Lemma Inv_switch : Inv sh x' ST_RUNNING s'.
Proof using All.
  pose proof Hmid as [Hq Ht Hr Hp Hf Hs Hn Htmo].
  assert (En : T s' n = p) by (rewrite HT; by rewrite decide_True).
  split; [split|]; rewrite ?Hcurr; try done.
  - destruct Hq. split; rewrite ?Hlen, ?Hready; try done; intros t; rewrite ?switch_ready; auto.
    intros Hlt. rewrite HT. destruct (decide (t = n)) as [->|]; [by rewrite (kr_state _ _ Ep)|].
    destruct (decide (t = curr s)) as [->|]; [rewrite Ep0; cbn|]; auto.
  - assert (Hact : forall t, t <> n -> (T s' t).(activations) = (T s t).(activations) /\ (T s' t).(state) = (T s t).(state) /\
      (T s' t).(reactivation) = (T s t).(reactivation) /\ (T s' t).(ev_set) = (T s t).(ev_set) /\ (T s' t).(ev_wait) = (T s t).(ev_wait)).
    { intros t Hne'. rewrite HT. rewrite decide_False by done. destruct (decide (t = curr s)) as [->|]; [rewrite Ep0|]; done. }
    assert (Hns : (T s n).(state) <> ST_SUSPENDED).
    { intros E. pose proof (top_in s n Htop) as H. apply (q_ready s Hq) in H. by rewrite E in H. }
    destruct Ht. split; intros t; (destruct (decide (t = n)) as [->|Htn];
      [rewrite En, ?(kr_state _ _ Ep), ?(kr_act _ _ Ep), ?(kr_react _ _ Ep); cbn|destruct (Hact t Htn) as (E1 & E2 & E3 & E4 & E5); rewrite ?E1, ?E2, ?E3, ?E4, ?E5]); auto; done.
  - assert (HRs : forall r, Rs s' r = Rs s r) by (intros r; unfold Rs; by rewrite Hres).
    assert (Esch : sch s' = sch s) by (unfold sch; by rewrite Hres).
    destruct Hr. split; rewrite ?Esch, ?Hres; try (intros; rewrite ?HRs, ?switch_held; auto; done).
    + intros t. rewrite switch_held, switch_act. eapply chain_ext; [|done]. intros q _. by rewrite HRs.
    + intros t. rewrite switch_held, Hready. auto.
  - split; rewrite ?Hcurr.
    + intros t Htn Hh. rewrite switch_held in Hh. rewrite switch_act. by apply switch_below.
    + intros t u. rewrite !switch_held, !switch_act. apply (p_pair s Hp).
    + intros t u. rewrite switch_held, Hready. intros [->|Hh] Hb; [|apply (p_fifo s Hp); [by right|done]].
      destruct (decide (held s n = [])) as [E|E]; [|apply (p_fifo s Hp); [by right|done]].
      pose proof (top_first s n Htop u Hb) as H. rewrite (held_act_base s n Hr E) in H. pose proof (base_act s u Hr). lia.
  - intros Hpre t. specialize (Hf Hpre). change (runs ST_RUNNING n) with (Some n). rewrite HT.
    destruct (decide (t = n)) as [->|]; [by rewrite (Epf Hpre), bool_decide_eq_true_2|].
    rewrite bool_decide_eq_false_2 by congruence. destruct (decide (t = curr s)) as [->|]; [rewrite Ep0; cbn|]; rewrite Hf; done.
  - destruct Hs. split; rewrite ?Hcurr.
    + intros t Htn Ha%switch_alive. rewrite HT, decide_False by done. destruct (decide (t = curr s)) as [->|]; [|auto].
      destruct Hold as [-> _]; done.
    + intros t Htn [_ Hw]%switch_waiting. rewrite HT, decide_False by done. destruct (decide (t = curr s)) as [->|]; [|auto].
      destruct Hold as [-> _]; [done|by right|done].
    + intros t Ha%switch_alive. rewrite HT. destruct (decide (t = n)) as [->|]; [by rewrite (kr_stack _ _ Ep)|].
      destruct (decide (t = curr s)) as [->|]; [intros _; by destruct Hold|]. intros Hsv. apply Hx; auto.
  - by rewrite En, (kr_state _ _ Ep).
  - by left.
  - by rewrite En, (kr_stack _ _ Ep).
  - rewrite Hnest. lia.
  - rewrite Hnest, Hn. done.
  - by rewrite Htm.
  - intros _ _ u. rewrite Hcurr, Hready, !switch_act. apply (top_max s n Htop).
Qed.
End Switch.
End Update.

⁂

**WORK REQUIRED**: Show every line of the data in which the word "Hold" appears.

**SOLUTION TO THE EXERCISE**:
      destruct Hold as [-> _]; done.
      destruct Hold as [-> _]; [done|by right|done].
      destruct (decide (t = curr s)) as [->|]; [intros _; by destruct Hold|]. intros Hsv. apply Hx; auto.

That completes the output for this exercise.